The rendering part itself is reasonably fine - it manages to do 256 samples in 4K resolution in about 1.5 minutes. But only after it spends 5-7 minutes to load the objects and textures (it’s a pretty big scene with ~250 textures in PNG format.)
I know that Cycles initialization is normally slow, and I don’t understand why it spends an order of magnitude more time loading objects and textures than it takes Eevee to render the whole scene start to finish, or why it needs to reload them for every frame when they are exactly the same. But at least on my desktop it takes 30 seconds to load before 5-10 minutes of path-tracing. Here the timing is reversed.
Throughout the 5-minute load, CPU usage is low (1-2 CPUs worth) and disk traffic is practically nil.
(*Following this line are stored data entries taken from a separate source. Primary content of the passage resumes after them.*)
(** C19. A tool action is dispatched exactly when every check passes: it has a name,
    which is declared (or nothing is, or undeclared tools are allowed), its arguments
    satisfy the schema of the tool, the semantic judge agrees where it is asked,
    there are an actor and a server, the analysis finds nothing (or the firewall
    clears it), and a budget of calls is neither spent nor inconsistent. *)
Theorem action_allowed_exact (vc : ToolValidationConfig) (sc : ToolSecurityConfig) (bc : ToolBudgetConfig)
    (ctx : ToolActionContext) :
  pd_allowed (evaluate_tool_action_before_dispatch vc sc bc ctx) = true
  ↔ (is_empty (trim (tool_name ctx)) = false
     ∧ (allow_undeclared vc = true ∨ declared_tools vc = [] ∨ trim (tool_name ctx) ∈ declared_tools vc)
     ∧ (∀ schema, map_get (schemas vc) (trim (tool_name ctx)) = Some schema →
          ∃ validates, compile schema = Some validates ∧ validates (arguments ctx) = true)
     ∧ (sem_enabled (semantic_validation vc) = true → validate_tools_semantically vc (Some (judged ctx)) = Ok tt))
    ∧ (all_whitespace (authenticated_actor ctx) = false ∧ all_whitespace (target_server ctx) = false
       ∧ analysis_clean sc (action_json (tool_name ctx) (arguments ctx) (authenticated_actor ctx) (target_server ctx)))
    ∧ (∀ n, bc !! tool_name ctx ≫= max_calls = Some n →
         remaining_action_budget ctx ≠ 0%Z ∧ (remaining_action_budget ctx ≤ n)%Z).
Proof.
  rewrite <- validation_exact, <- analysis_exact, <- budget_exact.
  unfold evaluate_tool_action_before_dispatch, denial_reason, analyze_tool_action. cbv zeta. cbn [pd_allowed].
  destruct (valid (validate_tool_action vc ctx)); cbn [negb]; [|by split; [|intros [? _]]].
  destruct (all_whitespace (authenticated_actor ctx)); cbn [sec_flagged]; [by split; [|intros (_ & [? _] & _)]|].
  destruct (all_whitespace (target_server ctx)); cbn [sec_flagged]; [by split; [|intros (_ & (_ & ? & _) & _)]|].
  destruct (sec_flagged _); [by split; [|intros (_ & (_ & _ & ?) & _)]|].
  destruct (budget_flagged _); [by split; [|intros (_ & _ & ?)]|]. done.
Qed.

(** ** What gets through *)

(** An error page of the external firewall clears an action even when it must
    fail closed: the status of the answer is not looked at, and an answer in JSON
    that has no verdict, action or flag counts as unflagged. *)
Theorem firewall_error_clears (config : ToolSecurityConfig) (endpoint raw : string) (v payload : value)
    (Hmode : analysis_mode config = External) (Hendpoint : firewall_endpoint config = Some endpoint)
    (Hanswer : send (firewall_request config endpoint (Some v) raw) = Answered payload)
    (Hverdict : json_get payload "verdict" = None) (Haction : json_get payload "action" = None)
    (Hflagged : json_get payload "flagged" = None) :
  sec_flagged (analyze_text config (Some v) raw) = false.
Proof.
  unfold analyze_text. rewrite Hmode, Hendpoint. unfold analyze_with_external_firewall. rewrite Hanswer.
  unfold map_external_verdict. by rewrite Hverdict, Haction, Hflagged.
Qed.

(** The semantic judge of one action never sees its arguments: they are put into
    the request it judges, of which only the tools are sent, so that its answer is
    the same for all arguments. *)
Theorem judge_blind_to_arguments (vc : ToolValidationConfig) (ctx ctx' : ToolActionContext)
    (Hname : tool_name ctx' = tool_name ctx) :
  validate_tools_semantically vc (Some (judged ctx')) = validate_tools_semantically vc (Some (judged ctx)).
Proof. unfold judged. rewrite Hname. reflexivity. Qed.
I took a look under the hood with gdb. It looks like the bottleneck is in blenkernel/intern/image.c. It has a single global mutex that serializes all image operations. So, Cycles needs to load 250 png’s for every frame, and it needs to uncompress these png’s, and, because of the mutex, it can only uncompress them one at a time, even on 96 cores (while one thread is decompressing, the other 95 are waiting on the mutex).
I tried the latest source. The problem is still present. But if I comment out some of the locks/unlocks in that file, initialization time goes down to from several minutes to 20 seconds. I expect that changing the mutex from global to per-image would do the trick too.
Are there any problems with this? I can try to implement it properly and submit a pull request if that’s acceptable.